Oggi, mentre Kakà è giustamente celebrato come una leggenda del calcio, un modello di eleganza e efficacia, il percorso di João Félix è ancora in divenire, costellato di alti e bassi, di promesse non del tutto mantenute. Non si tratta di sminuire il valore del portoghese, un giocatore con indubbie qualità, ma semplicemente di riportare il dibattito su un piano di maggiore realismo.

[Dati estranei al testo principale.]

(** A layer object left in [b] and a merge that reads it: [net_pin]
    raises. *)
Lemma net_pin_unapplied_raises BB DV c w l :
  valid_args BB DV c = true ->
  dropout_unapplied (dropout_rate c) (dropout_variant c) = Some l ->
  merge_reads_b (backbone_block c) = true ->
  exists e w', net_pin BB DV c w = (Raise e, w').
Proof.
  intros Hvalid Hun Hreads. unfold valid_args in Hvalid.
  apply andb_prop in Hvalid as [Hbb Hdv].
  unfold net_pin, bind at 1. rewrite checkarg_backbone_run, Hbb.
  unfold bind at 1. rewrite checkarg_dropout_variant_run.
  assert (Hcheck :
    match dropout_variant c with
    | Some s => if existsb (String.eqb s) DV then (Ok (Some s), w)
                else (Raise (ValueError "dropout_variant" s DV), w)
    | None => (Ok None, w)
    end = (Ok (dropout_variant c), w)).
  { destruct (dropout_variant c); [now rewrite Hdv | reflexivity]. }
  rewrite Hcheck. clear Hcheck.
  set (bb := backbone_block c) in *. set (dv := dropout_variant c) in *.
  rewrite (net_trunk_run c bb dv
             (fun s_in x_in x b =>
                x <- net_pin_merge bb x b ;;
                pin_tail c bb (n_filters c) x x_in s_in) w).
  rewrite Hun. unfold net_pin_merge, merge_reads_b in *.
  destruct (bb =? "convnet")%string.
  - rewrite bind_ret. apply pin_tail_layer_object.
  - destruct (bb =? "resnet")%string; [eexists _, _; reflexivity |].
    destruct (bb =? "densenet")%string; [eexists _, _; reflexivity |].
    discriminate.
Qed.
(** The headers of [classify_relevance_and_contact]. *)
Definition relevance_about_header : string :=
  "=== ABOUT PAGE ===" ++ newline ++ newline.
Definition relevance_contact_header : string :=
  newline ++ newline ++ "=== CONTACT PAGE ===" ++ newline ++ newline.
Definition relevance_homepage_header : string :=
  newline ++ newline ++ "=== HOMEPAGE ===" ++ newline ++ newline.

(** [company_data.get('company_name', '')] *)
Definition name_or_empty (data : company_data) : Py.value :=
  match company_name data with
  | Some v => v
  | None => Py.PStr ""
  end.

Section Classifier.

Context {World : Type}.

(** [chain.invoke({"company_name": n, "website_content": c})] with the
    [RelevanceAndContact] parser; it may raise. *)
Variable invoke :
  Py.value -> string -> World -> Py.result RelevanceAndContact * World.

(** The content [classify_relevance_and_contact] selects (lines 85-99),
    before [strip]. *)
Definition website_content (data : company_data) : string :=
  let website_content := "" in
  let has_about := Py.truthy_opt (about_text data) in
  let has_contact := Py.truthy_opt (contact_text data) in
  let website_content :=
    if has_about
    then website_content ++ relevance_about_header ++ get_text (about_text data)
    else website_content in
  let website_content :=
    if has_contact
    then website_content ++ relevance_contact_header ++ get_text (contact_text data)
    else website_content in
  if (negb has_about || negb has_contact) && Py.truthy_opt (homepage_text data)
  then website_content ++ relevance_homepage_header ++ get_text (homepage_text data)
  else website_content.

(** [classify_relevance_and_contact]: the fields of the parsed answer
    are copied into the dictionary it returns. *)
Definition classify_relevance_and_contact (data : company_data) (w : World)
  : Py.result RelevanceAndContact * World :=
  match invoke (name_or_empty data) (Py.strip (website_content data)) w with
  | (Py.Return result, w') =>
    (Py.Return {| is_relevant := is_relevant result;
                  confidence := confidence result;
                  reasoning := reasoning result;
                  phone_number := phone_number result;
                  street_address := street_address result |}, w')
  | (Py.Raise e, w') => (Py.Raise e, w')
  end.

End Classifier.

(** The headers of [count_team_members]. *)
Definition count_team_header : string := "TEAM PAGE:" ++ newline.
Definition count_about_header : string :=
  newline ++ newline ++ "ABOUT PAGE:" ++ newline.

Section Counter.

Context {World : Type}.

(** [chain.invoke({"content": c})] with the [TeamAnalysis] parser. *)
Variable invoke : string -> World -> Py.result TeamMemberCount * World.

(** [count_team_members]; the second component lists the contents sent
    to the model. *)
Definition count_team_members (team_page_content about_page_content : option string)
           (w : World) : Py.result TeamMemberCount * list string * World :=
  let combined_content := "" in
  let combined_content :=
    if Py.truthy_opt team_page_content
    then combined_content ++ count_team_header ++ get_text team_page_content
    else combined_content in
  let combined_content :=
    if Py.truthy_opt about_page_content
    then combined_content ++ count_about_header ++ get_text about_page_content
    else combined_content in
  if negb (negb (Py.strip combined_content =? "")) then
    (Py.Return {| employee_count := 0; count_confidence := 0%float;
                  names_found := [] |}, [], w)
  else
    let '(r, w') := invoke combined_content w in
    (r, [combined_content], w').

End Counter.

End Gemini.

(** ** [fast_processor.py]: the decision loop *)

Module Fast.

Import Py.

(** The branch an iteration leaves through, named after the message it
    prints: [Disqualified] for the "DQ" lines, [ManualReview] for the
    "manual review" lines, [Approved] for "APPROVED". *)
Inductive Reason : Type :=
| NoWebsite | ScrapeFailed | Irrelevant | TeamTooSmall
| NoTeamData | TeamParseFailed | ClassifierError | AnalyzerError.

Inductive Disposition : Type :=
| Disqualified (r : Reason)
| ManualReview (r : Reason)
| Approved.

(** What an iteration does that can be observed from outside: the
    calls to the collaborators and the lines it prints. *)
Inductive Event : Type :=
| CallScrape (website_url : value)
| CallClassify (data : Gemini.company_data)
| Relevance (is_relevant : bool) (confidence : float)
| ClassifierFailed (e : exn)
| CallAnalyze (data : Gemini.company_data)
| TeamCount (team_count : Z)
| AnalyzerFailed (e : exn)
| Decided (d : Disposition)
| Owner (owner : value).

(** How the body of the loop is left before the checkpoint code:
    through [continue], by reaching the end of the second [try], or
    with an exception nobody caught. *)
Inductive control : Type :=
| Continue
| Next
| Raised (e : exn).

(** The four fields every "DQ" branch writes. *)
Definition dq_update : dict :=
  [ ("Lifecycle Stage", PStr "other");
    ("Company owner", PStr "no owner");
    ("Sector", PStr "n/a");
    ("Type", PStr "other") ].

(** The base [result] built from the row. *)
Definition base_result (company : dict) (company_name website_url : value) : dict :=
  [ ("Record ID", get company "Record ID" PNone);
    ("Company name", company_name);
    ("Type", get company "Type" PNone);
    ("Sector", get company "Sector" PNone);
    ("Company Domain Name", get company "Company Domain Name" PNone);
    ("Number of Employees", get company "Number of Employees" (PInt 11));
    ("City", get company "City" PNone);
    ("Country", get company "Country" PNone);
    ("Company owner", get company "Company owner" PNone);
    ("Create Date", get company "Create Date" PNone);
    ("Website URL", website_url);
    ("Phone Number", get company "Phone Number" PNone);
    ("Last Activity Date", get company "Last Activity Date" PNone);
    ("Country/Region", get company "Country/Region" PNone);
    ("Industry", get company "Industry" PNone);
    ("Lifecycle Stage", get company "Lifecycle Stage" PNone);
    ("Street Address", get company "Street Address" PNone) ].

(** The two [if relevance_analysis[...]] overlays of the contact data. *)
Definition add_contact (relevance_analysis : Gemini.RelevanceAndContact)
           (result : dict) : dict :=
  let result :=
    if truthy_opt (Gemini.phone_number relevance_analysis)
    then set result "Phone Number"
           (PStr (Gemini.get_text (Gemini.phone_number relevance_analysis)))
    else result in
  if truthy_opt (Gemini.street_address relevance_analysis)
  then set result "Street Address"
         (PStr (Gemini.get_text (Gemini.street_address relevance_analysis)))
  else result.

(** The dictionary handed to [classify_relevance_and_contact]
    (lines 106-111). *)
Definition relevance_input (company_name : value)
           (scraping_results : Scraper.Pages) : Gemini.company_data :=
  {| Gemini.company_name := Some company_name;
     Gemini.homepage_text :=
       Some (Scraper.text_or_empty (Scraper.homepage scraping_results));
     Gemini.about_text :=
       Some (Scraper.text_or_empty (Scraper.about_page scraping_results));
     Gemini.team_text := None;
     Gemini.contact_text :=
       Some (Scraper.text_or_empty (Scraper.contact_page scraping_results)) |}.
(** * Money computations and invoice status logic of the invoicing front end

    A shallow embedding of the business rules scattered over the page
    components:

    - [NewFinalInvoice]: creation of a final invoice
      (src/pages/invoices/NewFinalInvoice.tsx);
    - [ProformaDetail]: totals, item updates and the convert button of the
      proforma detail page;
    - [FinalInvoiceDetail]: payment summary, displayed status, action
      buttons and status updates of the final invoice detail page;
    - [PaymentForm]: the amount field and the schema of the payment form;
    - [Binary64] and [AmountField]: the amount field again, on IEEE-754
      doubles;
    - [Ledger] and [Conversion]: the datastore operations whose code is not
      among the sources, written after the specification.

    JavaScript numbers are modelled as exact rationals ([Q]): sums,
    products, comparisons, [Math.max] and [Math.round] are the exact
    operations; the rounding error of IEEE doubles is not modelled, and
    [NaN] appears only as the [None] of an unparsable entry.  The one
    place where the rounding of doubles decides the outcome, the cent that
    the amount field of the payment form records, is modelled a second
    time on doubles ([Binary64], [AmountField]).  Statuses,
    payment types and identifiers are strings, as in the source.  An
    optional property ([amount_paid?: number]) is an [option]. *)

From Stdlib Require Import QArith Qround Qminmax Qabs Qpower Lqa ZArith Lia.
From Stdlib Require Import Bool List String Ascii.
From Stdlib Require Import NArith DecimalString.
Import ListNotations.

Local Open Scope string_scope.
Local Open Scope Q_scope.

(** ** JavaScript primitives used by the pages *)

Module JS.

Definition number := Q.

(** [x > y], [x >= y] and [x <= y] on numbers. *)
Definition gt (x y : number) : bool := negb (Qle_bool x y).
Definition ge (x y : number) : bool := Qle_bool y x.
Definition le (x y : number) : bool := Qle_bool x y.

(** Truthiness of a number: every number but zero. *)
Definition truthy (x : number) : bool := negb (Qeq_bool x 0).

(** [x || 0]. *)
Definition or0 (x : number) : number := if truthy x then x else 0.

(** Truthiness of an optional number property: [undefined] and [0] are
    falsy. *)
Definition truthy_opt (x : option number) : bool :=
  match x with
  | Some v => truthy v
  | None => false
  end.

(** Truthiness of a string: every string but the empty one. *)
Definition truthy_str (s : string) : bool :=
  match s with
  | EmptyString => false
  | String _ _ => true
  end.

(** Truthiness of an optional string property. *)
Definition truthy_ostr (s : option string) : bool :=
  match s with
  | Some v => truthy_str v
  | None => false
  end.

(** [s || d] for an optional string [s]. *)
Definition str_or (s : option string) (d : string) : string :=
  match s with
  | Some v => if truthy_str v then v else d
  | None => d
  end.

(** [Math.round]: the nearest integer, ties towards plus infinity. *)
Definition Math_round (x : number) : number :=
  inject_Z (Qfloor (x + (1 # 2))).

(** [Math.max] of two numbers. *)
Definition Math_max (x y : number) : number := Qmax x y.

End JS.

(** ** Domain types (src/types/index.ts) *)

Module Product.
Record t := mk {
  id : string;
  code : string;
  name : string;
  description : string;
  unitprice : JS.number;
  taxrate : JS.number;
  stockquantity : JS.number;
  unit : string;
  createdAt : string;
  updatedAt : string
}.
End Product.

Quel "qualche folle" che azzardava il paragone, probabilmente animato dalla speranza di trovare un nuovo idolo, si è dovuto arrendere all'evidenza che certi paragoni sono non solo prematuri, ma intrinsecamente sbagliati. Kakà era un unicum, un giocatore che ha lasciato un segno indelebile nella storia del calcio per la sua completezza e la sua capacità di fare la differenza nei momenti cruciali.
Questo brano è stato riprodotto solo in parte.